Researcher Ella Daly and colleagues recently compared a form of ketamine called esketamine, this time delivered intranasally, to placebo in people with tough-to-treat depression that had resisted other treatments. Daly and colleagues randomized participants to receive one of three different doses of intranasal esketamine (28mg, 56mg, or 84mg) or placebo twice a week.

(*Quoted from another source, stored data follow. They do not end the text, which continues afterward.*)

(* ===== verification/RedisServer.v ===== *)
(** The server at the other end of a connection.  [RedisServer] is any server
    that answers commands in order; [serve] is its side of the wire.
    [redis_exec] is the documented behaviour of the six commands the lock
    manager sends, on databases of keys with deadlines, and [RedisSpec] says
    that a server behaves so, between the actions of its other clients. *)

From S2P Require Import Prelude Text Reply Builders BuilderFacts ReplyStream Connection ConnectionFacts CommandFacts.

(** ** The wire *)

Class RedisServer (R : Type) : Type := {
  execute : list string -> R -> rvalue * R }.

(** An array of bulk strings is a command. *)
Definition command_of_reply (r : reply) : list string := m_strval <$> m_rows r.

Fixpoint execute_all {R} `{RedisServer R} (cmds : list (list string)) (r : R) : list rvalue * R :=
  match cmds with
  | [] => ([], r)
  | cmd :: cmds =>
    let '(v, r) := execute cmd r in
    let '(vs, r) := execute_all cmds r in
    (v :: vs, r)
  end.

(** The bytes received, parsed and executed; the bytes answered. *)
Definition serve {R} `{RedisServer R} (bytes : string) (r : R) : string * R :=
  let '(vs, r) := execute_all (command_of_reply <$> m_available_replies (feed bytes reply_builder_init).1) r in
  (encode_all vs, r).

Lemma command_of_command_value cmd : command_of_reply (reply_of (command_value cmd)) = cmd.
Proof.
  unfold command_of_reply, command_value. cbn [reply_of m_rows].
  induction cmd as [|w cmd IH]; [done|]. cbn. by f_equal.
Qed.

(** A server receives the commands that were sent. *)
Lemma serve_commands {R} `{RedisServer R} cmds (r : R) :
  forallb sendable cmds = true ->
  serve (concat_packets (build_command <$> cmds)) r =
  (encode_all (execute_all cmds r).1, (execute_all cmds r).2).
Proof.
  intros Hs. unfold serve. rewrite build_commands_parse by done. cbn [fst m_available_replies].
  rewrite <- list_fmap_compose. rewrite (list_fmap_ext _ id) by (intros; apply command_of_command_value).
  rewrite list_fmap_id. by destruct (execute_all cmds r).
Qed.

(** ** Documented behaviour *)

Record redis_db : Type := mk_redis_db {
  r_selected : Z;
  r_now : Z;
  r_keys : gmap (Z * string) (string * option Z) }.

(** A key whose deadline has passed does not exist. *)
Definition r_live (k : string) (db : redis_db) : option string :=
  match r_keys db !! (r_selected db, k) with
  | Some (v, None) => Some v
  | Some (v, Some d) => if (r_now db <=? d)%Z then Some v else None
  | None => None
  end.

Definition r_put (k v : string) (deadline : option Z) (db : redis_db) : redis_db :=
  mk_redis_db (r_selected db) (r_now db) (<[(r_selected db, k) := (v, deadline)]> (r_keys db)).

Definition r_delete (k : string) (db : redis_db) : redis_db :=
  mk_redis_db (r_selected db) (r_now db) (delete (r_selected db, k) (r_keys db)).

(** The decimal integers a server accepts. *)
Definition parse_int (s : string) : option Z :=
  match s with
  | EmptyString => None
  | String "-" r => if all_digits r && negb (String.length r =? 0)%nat then Some (- dec_value 0 r)%Z else None
  | _ => if all_digits s then Some (dec_value 0 s) else None
  end.

Lemma parse_int_to_string z : parse_int (to_string z) = Some z.
Proof.
  assert (forall n, (0 <= n)%Z -> parse_int (to_string n) = Some n) as Hpos.
  { intros n Hn. destruct (to_string_digits n Hn) as [Hd Hv].
    assert (to_string n <> "") as Hne by (rewrite to_string_nonneg by done; apply pretty_N_nonempty).
    destruct (to_string n) as [|c s] eqn:E; [done|]. unfold parse_int.
    assert (c <> "-"%char) as Hc.
    { intros ->. simpl in Hd. done. }
    rewrite Hd, Hv. by destruct c as [[] [] [] [] [] [] [] []]. }
  destruct (decide (0 <= z)%Z) as [Hz|Hz]; [by apply Hpos|].
  rewrite to_string_neg by lia.
  destruct (to_string_digits (- z) ltac:(lia)) as [Hd Hv].
  assert (to_string (- z) <> "") as Hne by (rewrite to_string_nonneg by lia; apply pretty_N_nonempty).
  unfold parse_int. rewrite Hd, Hv. destruct (to_string (- z)); [done|]. simpl. f_equal. lia.
Qed.

Definition err_syntax : rvalue := VError "ERR syntax error".
Definition err_not_integer : rvalue := VError "ERR value is not an integer or out of range".
Definition err_expire : rvalue := VError "ERR invalid expire time in set".
Definition err_db_index : rvalue := VError "ERR DB index is out of range".

(** The deadline SET is asked for: none, one, or an error. *)
Definition set_deadline (o : set_options) (db : redis_db) : rvalue + option Z :=
  match set_ex o, set_px o with
  | None, None => inr None
  | Some n, None | None, Some n =>
    match parse_int n with
    | None => inl err_not_integer
    | Some t =>
      if (t <=? 0)%Z then inl err_expire
      else inr (Some (r_now db + t * (match set_ex o with Some _ => 1000 | None => 1 end))%Z)
    end
  | Some _, Some _ => inl err_syntax
  end.

Definition exec_set (k v : string) (o : set_options) (db : redis_db) : rvalue * redis_db :=
  if set_nx o && set_xx o then (err_syntax, db)
  else
    match set_deadline o db with
    | inl e => (e, db)
    | inr deadline =>
      match r_live k db with
      | Some _ => if set_nx o then (VNull, db) else (VSimple "OK", r_put k v deadline db)
      | None => if set_xx o then (VNull, db) else (VSimple "OK", r_put k v deadline db)
      end
    end.

Definition exec_pexpire (k n : string) (db : redis_db) : rvalue * redis_db :=
  match parse_int n with
  | None => (err_not_integer, db)
  | Some t =>
    match r_live k db with
    | None => (VInt 0, db)
    | Some v =>
      (VInt 1, if (t <=? 0)%Z then r_delete k db else r_put k v (Some (r_now db + t)%Z) db)
    end
  end.

Definition exec_select (n : string) (db : redis_db) : rvalue * redis_db :=
  match parse_int n with
  | None => (err_not_integer, db)
  | Some i =>
    if (0 <=? i)%Z && (i <? 16)%Z then (VSimple "OK", mk_redis_db i (r_now db) (r_keys db))
    else (err_db_index, db)
  end.

Definition redis_exec (cmd : list string) (db : redis_db) : rvalue * redis_db :=
  match cmd with
  | name :: args =>
    if bool_decide (name = "SET") then
      match read_set cmd with
      | Some (k, v, o) => exec_set k v o db
      | None => (err_syntax, db)
      end
    else
      match args with
      | [k] =>
        if bool_decide (name = "EXISTS") then (VInt (match r_live k db with Some _ => 1 | None => 0 end), db)
        else if bool_decide (name = "GET") then (match r_live k db with Some v => VBulk v | None => VNull end, db)
        else if bool_decide (name = "DEL") then
          (match r_live k db with Some _ => (VInt 1, r_delete k db) | None => (VInt 0, db) end)
        else if bool_decide (name = "SELECT") then exec_select k db
        else (err_syntax, db)
      | [k; n] => if bool_decide (name = "PEXPIRE") then exec_pexpire k n db else (err_syntax, db)
      | _ => (err_syntax, db)
      end
  | [] => (err_syntax, db)
  end.

(** [db_view]: the databases after the last command of ours; [db_next]: when
    the next one executes, after what time and the other clients did. *)
Class RedisSpec (R : Type) `{RedisServer R} : Type := {
  db_view : R -> redis_db;
  db_next : R -> redis_db;
  exec_reply : forall cmd r, (execute cmd r).1 = (redis_exec cmd (db_next r)).1;
  exec_view : forall cmd r, db_view (execute cmd r).2 = (redis_exec cmd (db_next r)).2 }.

(** A server with one client, whose time passes: a delay before each command, and
    before each reading of the clock.  A run has finitely many of them; those beyond
    the list are zero. *)
Record timed : Type := mk_timed { t_db : redis_db; delays : list N }.

Definition pass (t : Z) (db : redis_db) : redis_db := mk_redis_db (r_selected db) (r_now db + t) (r_keys db).

Definition tick (w : timed) : timed :=
  match delays w with
  | [] => w
  | d :: ds => mk_timed (pass (Z.of_N d) (t_db w)) ds
  end.

#[export] Instance timed_server : RedisServer timed := {|
  execute cmd w :=
    let '(v, db) := redis_exec cmd (t_db (tick w)) in (v, mk_timed db (delays (tick w))) |}.

#[export, refine] Instance timed_spec : RedisSpec timed := {| db_view := t_db; db_next w := t_db (tick w) |}.
Proof. all: intros cmd w; simpl; by destruct (redis_exec cmd (t_db (tick w))). Defined.

(** A server whose other clients act between the commands: the list holds what they
    do before each coming command. *)
Record busy_server : Type := mk_busy { busy_db : redis_db; others : list (redis_db -> redis_db) }.

Definition busy_next (r : busy_server) : redis_db :=
  match others r with [] => busy_db r | f :: _ => f (busy_db r) end.

#[export] Instance busy_redis : RedisServer busy_server := {|
  execute cmd r :=
    let '(v, db) := redis_exec cmd (busy_next r) in (v, mk_busy db (tail (others r))) |}.

#[export, refine] Instance busy_spec : RedisSpec busy_server := {| db_view := busy_db; db_next := busy_next |}.
Proof.
  - intros cmd r. simpl. by destruct (redis_exec cmd (busy_next r)).
  - intros cmd r. simpl. by destruct (redis_exec cmd (busy_next r)).
Defined.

All of the doses of intranasal esketamine improved participants’ depression compared to placebo, with higher doses producing more sustained improvement. After the 2-week double-blind study, participants could choose to continue (or begin) taking esketamine for another nine weeks, tapering dosage slowly from twice a week to once every other week by the end. The participants were then monitored for another eight weeks. The intranasal esketamine doses they received led to sustained improvements in depression that lasted, in some cases, through the eight weeks following their final dose.

Side effects were not severe. Ketamine can produce dissociative sensations, but these tended to dissipate with two hours of administration.

Johnson and Johnson Pharmaceuticals funded this research, which was presented at a scientific meeting in 2015, and they plan to continue researching intranasal esketamine in the hopes of getting Food and Drug Administration approval for the drug.